Lost, Invisible. No one. | Teen Ink

Lost, Invisible. No one.

October 26, 2013
By anaissaoxo BRONZE, Cranston, Rhode Island
anaissaoxo BRONZE, Cranston, Rhode Island
1 article 1 photo 0 comments

Favorite Quote:
"My heart is like a bird, fluttering and free. My mind is like a shark, cold and misunderstood."

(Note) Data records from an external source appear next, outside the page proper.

(** How a handler may change a square: it keeps its piece, receives a
    piece that is marked as moved and carries the coordinates of the
    square, or has its pawn promoted. *)
Definition squareStep (b b' : Board) : Prop :=
  (wfGrid b -> wfGrid b') /\
  forall r c p, cell b' r c = Some p ->
    cell b r c = Some p
    \/ (hasMoved p = true /\ row p = r /\ col p = c)
    \/ exists q, cell b r c = Some q /\ type q = pawn /\ type p <> king
                 /\ color p = color q
                 /\ hasMoved p = hasMoved q /\ row p = row q /\ col p = col q.

(** The fields [row] and [col] of every piece are the coordinates of its
    square. *)
Definition placed (b : Board) : Prop :=
  forall r c p, cell b r c = Some p -> row p = r /\ col p = c.

(** A piece that is marked unmoved stands where [createInitialBoard] put
    it: it is that piece, or the pawn of that square promoted to a piece
    that is no king. *)
Definition unmovedAtStart (b : Board) : Prop :=
  forall r c p, cell b r c = Some p -> hasMoved p = false ->
    exists p0, cell createInitialBoard r c = Some p0 /\ color p = color p0
               /\ (p = p0 \/ (type p0 = pawn /\ type p <> king)).

(** The status, the winner and the three flags of a session say nothing
    the board does not show. *)
Definition statusSound (g : GameState) : Prop :=
  match status g with
  | checkmate =>
      exists c, ChessRules.isCheckmate (board g) c = true /\ winner g = Some (opponent c)
  | stalemate =>
      (exists c, ChessRules.isStalemate (board g) c = true) /\ winner g = None
  | check => ChessRules.isKingInCheck (board g) (currentTurn g) = true
  | waiting | playing => True
  | draw | finished => False
  end
  /\ (checkmate_ g = Some true -> exists c, ChessRules.isCheckmate (board g) c = true)
  /\ (stalemate_ g = Some true -> exists c, ChessRules.isStalemate (board g) c = true)
  /\ (check_ g = Some true ->
      ChessRules.isKingInCheck (board g) (currentTurn g) = true).


(** ** Kings, castling and attacks *)

Definition kingless (b : Board) (c : Color) : Prop :=
  forall r k p, cell b r k = Some p -> type p = king -> color p <> c.

Definition immobile (b : Board) (c : Color) : Prop :=
  forall r k p, cell b r k = Some p -> color p = c ->
                ChessRules.getValidMoves b p r k = [].

(** The five preconditions of castling, for the king [k] standing on
    [(fromRow, fromCol)] and asked to go to column [toCol]. *)
Record castlingPreconditions (b : Board) (k : ChessPiece)
    (fromRow fromCol toCol : Z) : Prop := {
  king_never_moved : hasMoved k = false;
  king_not_in_check : ChessRules.isKingInCheck b (color k) = false;
  rook_in_corner :
    exists r, cell b fromRow (if fromCol <? toCol then 7 else 0) = Some r
              /\ type r = rook /\ color r = color k /\ hasMoved r = false;
  squares_between_empty :
    forall c, Z.min fromCol (if fromCol <? toCol then 7 else 0) < c
              < Z.max fromCol (if fromCol <? toCol then 7 else 0) ->
              cell b fromRow c = None;
  transit_not_attacked :
    forall c, Z.min fromCol toCol <= c <= Z.max fromCol toCol ->
              attackedAt (ChessRules.getAttackedSquares b (color k)) fromRow c = false
}.

(** A way of marking squares that keeps the map well formed and never
    unmarks a square. *)
Definition marking (f : AttackMap -> AttackMap) : Prop :=
  forall a, wfGrid a ->
    wfGrid (f a) /\ forall r c, attackedAt a r c = true -> attackedAt (f a) r c = true.

(** The squares at distances [1 .. m-1] from [(fr, fc)] in the direction
    [(dr, dc)] are on the board and empty. *)
Definition clearLine (b : Board) (fr fc dr dc m : Z) : Prop :=
  forall i, 1 <= i < m ->
    inBoard (fr + i * dr) (fc + i * dc) = true /\ cell b (fr + i * dr) (fc + i * dc) = None.

Definition unitStep (dr dc : Z) : Prop :=
  -1 <= dr <= 1 /\ -1 <= dc <= 1 /\ (dr <> 0 \/ dc <> 0).

Definition slider (t : PieceType) : bool :=
  match t with rook | bishop | queen => true | _ => false end.

(** The directions a sliding piece moves in. *)
Definition lineOf (t : PieceType) (dr dc : Z) : Prop :=
  match t with
  | rook => dr = 0 \/ dc = 0
  | bishop => dr <> 0 /\ dc <> 0
  | queen => True
  | _ => False
  end.

Definition attacksAlong (b : Board) (t : PieceType) (pr pc tr tc : Z) : Prop :=
  exists dr dc m,
    unitStep dr dc /\ lineOf t dr dc /\ 1 <= m
    /\ tr = pr + m * dr /\ tc = pc + m * dc /\ clearLine b pr pc dr dc m.

(** The position of a square in the scan of the board. *)
Definition scanIndex (sq : Z * Z) : Z := 8 * sq.1 + sq.2.

(** * Properties *)

(** ** Arrays of arrays *)

Lemma inBoard_true r c : inBoard r c = true <-> 0 <= r < 8 /\ 0 <= c < 8.
Proof. unfold inBoard. rewrite !andb_true_iff. lia. Qed.

Lemma inBoard_false r c : inBoard r c = false <-> ~ (0 <= r < 8 /\ 0 <= c < 8).
Proof. rewrite <- inBoard_true. destruct (inBoard r c); intuition congruence. Qed.

Lemma gridGet_outside {A} (g : list (list A)) r c :
  inBoard r c = false -> gridGet g r c = None.
Proof. unfold gridGet. by intros ->. Qed.

Lemma gridGet_inside {A} (g : list (list A)) r c :
  wfGrid g -> inBoard r c = true -> is_Some (gridGet g r c).
Proof.
  intros [Hlen Hrows] Hin. unfold gridGet. rewrite Hin.
  apply inBoard_true in Hin.
  destruct (lookup_lt_is_Some_2 g (Z.to_nat r)) as [cells Hcells]; [lia|].
  rewrite Hcells. apply lookup_lt_is_Some_2.
  rewrite Forall_lookup in Hrows. rewrite (Hrows _ _ Hcells). lia.
Qed.

Lemma gridGet_gridSet_eq {A} (g : list (list A)) r c v :
  wfGrid g -> inBoard r c = true -> gridGet (gridSet g r c v) r c = Some v.
Proof.
  intros [Hlen Hrows] Hin. unfold gridGet, gridSet. rewrite Hin.
  apply inBoard_true in Hin.
  destruct (lookup_lt_is_Some_2 g (Z.to_nat r)) as [cells Hcells]; [lia|].
  rewrite list_lookup_alter_eq, Hcells. simpl.
  apply list_lookup_insert_eq.
  rewrite Forall_lookup in Hrows. rewrite (Hrows _ _ Hcells). lia.
Qed.

Lemma gridGet_gridSet_ne {A} (g : list (list A)) r c v r' c' :
  (r, c) <> (r', c') -> gridGet (gridSet g r c v) r' c' = gridGet g r' c'.
Proof.
  intros Hne. unfold gridGet, gridSet.
  destruct (inBoard r c) eqn:Hin; [|done].
  destruct (inBoard r' c') eqn:Hin'; [|done].
  apply inBoard_true in Hin, Hin'.
  destruct (decide (r = r')) as [->|Hr].
  - rewrite list_lookup_alter_eq. destruct (g !! Z.to_nat r') as [cells|]; [|done].
    simpl. apply list_lookup_insert_ne. intros Heq.
    apply Hne. f_equal. lia.
  - rewrite list_lookup_alter_ne; [done|]. lia.
Qed.

Lemma wfGrid_gridSet {A} (g : list (list A)) r c v :
  wfGrid g -> wfGrid (gridSet g r c v).
Proof.
  intros [Hlen Hrows]. unfold gridSet. destruct (inBoard r c); [|done].
  split; [by rewrite length_alter|].
  rewrite Forall_lookup in *. intros i cells.
  destruct (decide (i = Z.to_nat r)) as [->|Hi].
  - rewrite list_lookup_alter_eq. destruct (g !! Z.to_nat r) as [cells'|] eqn:E; [|done].
    simpl. intros [= <-]. rewrite length_insert. eauto.
  - rewrite list_lookup_alter_ne by done. eauto.
Qed.

Lemma cell_outside b r c : inBoard r c = false -> cell b r c = None.
Proof. intros H. unfold cell. by rewrite gridGet_outside. Qed.

Lemma cell_setCell_eq b r c v :
  wfGrid b -> inBoard r c = true -> cell (setCell b r c v) r c = v.
Proof. intros Hwf Hin. unfold cell, setCell. by rewrite gridGet_gridSet_eq. Qed.

Lemma cell_setCell_ne b r c v r' c' :
  (r, c) <> (r', c') -> cell (setCell b r c v) r' c' = cell b r' c'.
Proof. intros Hne. unfold cell, setCell. by rewrite gridGet_gridSet_ne. Qed.

Lemma wfGrid_setCell b r c v : wfGrid b -> wfGrid (setCell b r c v).
Proof. apply wfGrid_gridSet. Qed.

Lemma notNull_cell b r c :
  wfGrid b -> inBoard r c = true -> notNull b r c = negb (isEmptyCell (cell b r c)).
Proof.
  intros Hwf Hin. unfold notNull, cell.
  destruct (gridGet_inside b r c Hwf Hin) as [[p|] ->]; done.
Qed.


Lemma notNull_false b r c :
  notNull b r c = false -> inBoard r c = true /\ cell b r c = None.
Proof.
  unfold notNull, cell. destruct (inBoard r c) eqn:Hin.
  - destruct (gridGet b r c) as [[p|]|]; done.
  - by rewrite gridGet_outside.
Qed.

Lemma In_squares r c : In (r, c) squares <-> inBoard r c = true.
Proof.
  rewrite inBoard_true. unfold squares. rewrite in_flat_map. split.
  - intros (r' & Hr & Hc). apply in_map_iff in Hc as (c' & [= <- <-] & Hc).
    apply list_elem_of_In in Hr, Hc. apply elem_of_seqZ in Hr, Hc. lia.
  - intros [Hr Hc]. exists r. split.
    + apply list_elem_of_In, elem_of_seqZ. lia.
    + apply in_map. apply list_elem_of_In, elem_of_seqZ. lia.
Qed.

(** ** Handlers that run to their end *)

Lemma ensures_ret {A} (a : A) g (Q : A -> GameState -> Prop) :
  Q a g -> ensures (mret a) g Q.
Proof. intros HQ. by exists a, g. Qed.

Lemma ensures_bind {A B} (h : Handler A) (k : A -> Handler B) g
    (Q : B -> GameState -> Prop) :
  ensures h g (fun a g' => ensures (k a) g' Q) -> ensures (h ≫= k) g Q.
Proof.
  intros (a & g' & Hh & b & g'' & Hk & HQ). exists b, g''. split; [|done].
  unfold mbind, Handler_bind. by rewrite Hh.
Qed.

Lemma ensures_get g (Q : GameState -> GameState -> Prop) :
  Q g g -> ensures get g Q.
Proof. intros HQ. by exists g, g. Qed.

Lemma ensures_modify f g (Q : unit -> GameState -> Prop) :
  Q tt (f g) -> ensures (modify f) g Q.
Proof. intros HQ. by exists tt, (f g). Qed.
(** X1. Values of the static file win over the compiled-in defaults, and
    the defaults only fill what the file leaves out, at the top level and
    inside [weights]. *)
Theorem file_values_win (d : dict) (c : value) :
  lower_precedence (YamlLoaded (VDict d)) = Returned c ->
  exists dc wc,
    c = VDict dc /\
    (forall k, k <> "weights"%string -> dict_get k dc = completed top_defaults d k) /\
    dict_get "weights" dc = Some (VDict wc) /\
    (forall k, dict_get k wc = completed weight_defaults (file_weights d) k).
Proof.
  unfold lower_precedence, load_yaml_config. cbn [snd].
  assert (Hd : (if truthy (VDict d) then VDict d else VDict []) = VDict d)
    by (now destruct d).
  rewrite Hd, apply_defaults_chain. cbv zeta. rewrite weights_after_defaults.
  unfold file_weights.
  assert (Hin : dict_get "weights" (setdefaults top_defaults d) = dict_get "weights" d).
  { rewrite dict_get_setdefaults. unfold completed. now destruct (dict_get "weights" d). }
  unfold dict_in. rewrite Hin.
  destruct (dict_get "weights" d) as [[] |] eqn:Ew; try discriminate;
    intros H; apply Returned_inj in H; subst c;
    (eexists; eexists; split; [reflexivity |]; split; [| split];
     [ intros k Hk; rewrite ?dict_get_set_other by assumption;
       apply dict_get_setdefaults
     | apply dict_get_set_same
     | intros k; apply dict_get_setdefaults ]).
Qed.

(** X2. [get_config] gets past the defaults exactly when the static file
    is missing, unreadable, empty, or a mapping whose [weights] entry, if
    any, is a mapping; any other file makes it raise [AttributeError],
    before the store is opened. *)
Theorem static_file_shape {json : Json} (f : yaml_file) (st : store) :
  if file_ok f
  then exists lg c, get_config f st = (lg, Returned c)
  else exists lg, get_config f st = (lg, Raised AttributeError).
Proof.
  unfold get_config.
  assert (H : if file_ok f
              then exists c, apply_defaults (snd (load_yaml_config f)) = Returned c
              else apply_defaults (snd (load_yaml_config f)) = Raised AttributeError).
  { destruct f as [| | cfg]; cbn [file_ok load_yaml_config snd];
      try (eexists; vm_compute; reflexivity).
    destruct (truthy cfg) eqn:Ht; [| eexists; vm_compute; reflexivity].
    destruct cfg; try reflexivity.
    rewrite apply_defaults_chain. cbv zeta. rewrite weights_after_defaults.
    destruct (dict_get "weights" d) as [[] |]; cbn [is_dict]; try reflexivity;
      eexists; reflexivity. }
  destruct (load_yaml_config f) as [lg cfg]. cbn [snd] in H.
  destruct (file_ok f).
  - destruct H as (c & ->). destruct (db_overrides st c) as [c' failed]. eauto.
  - rewrite H. eauto.
Qed.

Lemma file_values_win_witness :
  exists dc wc,
    lower_precedence
      (YamlLoaded (VDict [("drawdown_cap", decimal 30 100);
                          ("weights", VDict [("rsi14", decimal 50 100)])]%string))
    = Returned (VDict dc) /\
    dict_get "drawdown_cap" dc = Some (decimal 30 100) /\
    dict_get "volatility_cap" dc = Some (decimal 10 100) /\
    dict_get "weights" dc = Some (VDict wc) /\
    dict_get "rsi14" wc = Some (decimal 50 100) /\
    dict_get "dist_ma50" wc = Some (decimal 20 100).
Proof.
  destruct (lower_precedence
              (YamlLoaded (VDict [("drawdown_cap", decimal 30 100);
                                  ("weights", VDict [("rsi14", decimal 50 100)])]%string)))
    as [e | c] eqn:E; [vm_compute in E; discriminate E |].
  destruct (file_values_win _ E) as (dc & wc & -> & Htop & Hw & Hweights).
  exists dc, wc. split; [reflexivity |].
  split; [rewrite Htop by discriminate; vm_compute; reflexivity |].
  split; [rewrite Htop by discriminate; vm_compute; reflexivity |].
  split; [exact Hw |].
  split; rewrite Hweights; vm_compute; reflexivity.
Defined.

(** ** What a key resolves to ([get_config], [get_config_value]) *)

Section Resolution.

Context {json : Json}.

Lemma table_keys_reserved (st : store) (h : string) :
  In h (table_keys st) -> In h reserved_keys.
Proof.
  unfold table_keys, reserved_keys. intros H. apply in_app_or in H as [H | H].
  - destruct (readable st TFormulas); [| contradiction].
    destruct (formulas_table (data st)); [contradiction |].
    cbn in H |- *. tauto.
  - destruct (readable st TFormulas && readable st TTickers); [| contradiction].
    destruct (enabled_tickers (tickers_table (data st))); [contradiction |].
    cbn in H |- *. tauto.
Qed.

Lemma get_config_value_tail (cfg : value) (k : string) (default : value) :
  is_dict cfg = true ->
  (if contains dot k then
     match get_nested (split dot k) cfg with
     | Some current => Returned current
     | None => Returned default
     end
   else
     match cfg with
     | VDict d => match dict_get k d with Some v => Returned v | None => Returned default end
     | _ => Raised AttributeError
     end)
  = Returned (lookup k default cfg).
Proof.
  destruct cfg; try discriminate. intros _. unfold lookup.
  destruct (contains dot k).
  - now destruct (get_nested (split dot k) (VDict d)).
  - now destruct (dict_get k d).
Qed.

(** For a key outside the ones the tables write, [get_config_value] reads
    the configuration left by the rows of [config]. *)
Lemma get_config_value_outside_tables (f : yaml_file) (st : store) (k : string)
  (default : value) :
  ~ In (hd EmptyString (split dot k)) reserved_keys ->
  get_config_value f st k default
  = (c0 <- lower_precedence f ;; Returned (lookup k default (rows_config st c0))).
Proof.
  intros Hk. unfold get_config_value, get_config, lower_precedence.
  destruct (load_yaml_config f) as [lg cfg0]. cbn [snd].
  destruct (apply_defaults cfg0) as [e | c0] eqn:Hc0; [reflexivity |].
  pose proof (apply_defaults_dict _ Hc0) as Hdict.
  unfold db_overrides, rows_config.
  destruct (connects st); cbn [negb andb snd bind];
    [| now apply get_config_value_tail].
  destruct (readable st TConfig); cbn [negb andb snd bind];
    [| now apply get_config_value_tail].
  pose proof (apply_rows_dict (config_table (data st)) _ Hdict) as Hrows.
  destruct (apply_rows c0 (config_table (data st))) as [c1 [e |]]; cbn [fst] in *.
  - cbn [snd bind]. now apply get_config_value_tail.
  - destruct c1 as [| | | | | | | d1]; try discriminate.
    assert (Hout : ~ In (hd EmptyString (split dot k)) (table_keys st))
      by (intros H; apply Hk; now apply table_keys_reserved in H).
    pose proof (lookup_tables st d1 k default Hout) as Hl.
    destruct (tables_overrides_get st d1) as (d' & Hd' & _).
    destruct (tables_overrides st (VDict d1)) as [cfg failed]. cbn [fst] in *. subst cfg.
    cbn [snd bind]. rewrite <- Hl. now apply (get_config_value_tail (VDict d')).
Qed.

(** X3. Activating a weight profile changes nothing of what
    [get_config_value] returns for a key outside [formulas],
    [formula_weights] and [tickers]: in particular the six composite
    [weights] read by the scoring are not those of the active profile. *)
Theorem activation_keeps_config_values (f : yaml_file) (st : store) (profile_id now : Z)
  (k : string) (default : value) :
  ~ In (hd EmptyString (split dot k)) reserved_keys ->
  get_config_value f (with_data (set_active_profile profile_id now (data st)) st) k default
  = get_config_value f st k default.
Proof.
  intros Hk. now rewrite !get_config_value_outside_tables by assumption.
Qed.
(** X11.  [search] never runs more often than the returned [search] was
    called: in every reachable state the number of runs of [search], plus
    the timeouts still pending, is at most the number of calls. *)
Theorem searches_bounded_by_calls (o : Options) (es : list Event) :
  length (searched (run o boot es)) + length (timers (run o boot es)) <= count_queries es.
Proof.
  rewrite <- (rev_involutive es).
  induction (rev es) as [|e rest IH]; [cbn; lia|].
  cbn [rev]. rewrite run_snoc, count_queries_snoc.
  pose proof (budget_step o (run o boot (rev rest)) e). lia.
Qed.

(* ================================================================= *)
(** ** How calls compose *)

(** X12.  Calls of the returned [search] that are each followed by a wait of
    at least the delay are not merged: [search] runs once for each, in the
    order of the calls, and the transport is called for each text that is
    not blank. *)
Theorem spaced_calls_all_run (o : Options) (calls : list (string * nat)) :
  forall w : World,
    owned w ->
    Forall (fun call => debounceMs_of o <= snd call) calls ->
    searched (run o w (spaced calls)) = (searched w ++ map fst calls)%list /\
    fetched (run o w (spaced calls)) =
      (fetched w ++ flat_map (calls_for o) (map fst calls))%list.
Proof.
  induction calls as [|[input wait] more IH]; intros w Ho Hwaits.
  - cbn. rewrite !app_nil_r. split; reflexivity.
  - inversion Hwaits as [|? ? Hwait Hmore]; subst. cbn [snd] in Hwait.
    cbn [spaced run fold_left].
    assert (Ho' : owned (step o (step o w (Query input)) (Elapse wait)))
      by (apply owned_step, owned_step, Ho).
    destruct (IH _ Ho' Hmore) as (Hs & Hf).
    unfold run in Hs, Hf. rewrite Hs, Hf.
    cbn [step].
    destruct (debouncedSearch_arms o input w Ho) as (Ha & Hs1 & Hf1 & _).
    rewrite (elapse_late o wait _ input Ha Hwait).
    match goal with |- context [run_search o input ?w0] =>
      destruct (run_search_frame o input w0) as (_ & _ & _ & _ & -> & ->) end.
    cbn [searched fetched map flat_map fst]. rewrite Hs1, Hf1, <- !app_assoc.
    split; reflexivity.
Qed.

I am scared. I am alone. I am lonely.
I don't know where I am, and I'm not sure where I've been.
I wake up under a leaky roof in a dim lit room. It smells of manure and mold. Under me is something that feels rough... straw maybe. My hands are soaked with an unknown liquid. Where am I? Who am I?
My legs learn how to stand and shakily, I walk toward noise. The patter of rain. I walk until I feel a hard surface in front of me and push. Light streams in from the open doors and I notice there are gray clouds coveting the earth and small droplets of rain splashing the ground. I notice that I am on a barren road. I walk.
I walk for miles. I walk until my feet are soar. I walk until the rain has stopped. I walk until I find something. I still cannot find myself.
I walk until I reach a road with cars. Instinct raises my thumb into the air over and over until a car pulls over and I get in, soaking the mans car. He seems worried.
"What's your name?" He has a hat that is too small for his fat head and a beard that covers both of his chins. He also sports a beer belly with a plaid shirt that barely covers it.
"I do not know" Words escape my lips. I feel surprised that I could utter anything at all.
He doesn't say anything. He just looks at me for a while and starts up the car and continues to drive.
We drive.
and we drive.
We drive for hours. We do not talk. We do not look at each other. We do not do anything. We sit. We wait.
I'm not sure what we are waiting for. But after hours of travel he stops at a gas station.
"Stay here." He demands as he gets out of the car and walks into the old gas station.
I leave.
People walk around me, phones and suitcases in hand, suits on, talking quickly.
I feel like I can read their minds, but I realize they are speaking aloud to another person on the other end of some high end phone.
"Cindy, are you crazy?"
"I cannot do that for you. I am sorry."
"Don't you dare! I swear to GOD"
People stare at me. I cover myself up. I must look terrible.
All of these people continue on with their lives as I walk along these streets wondering my age, my name, my friends, my home.
I stop. I look around.
Where am I?
Who am I?
Where am I?
I scream it on the top of my lungs.
"WHO AM I? WHO AM I? PLEASE, PLEASE TELL ME! AM I OKAY? HELP, PLEASE HELP!" Tears form as I pound my fist into the air.
No one hears me. No one notices. I scream loud, but no body hears me. No one understands.
I am invisible. I am no one. I am lost.


The author's comments:
This was inspired from almost every teenage mind. Every teenager at some point questions "who am i?" and this displays the exact - at least my - feeling when questioning this. This piece was not supposed to be literal in the sense the person is actually doing these things. When reading, read it in a more metaphorical way.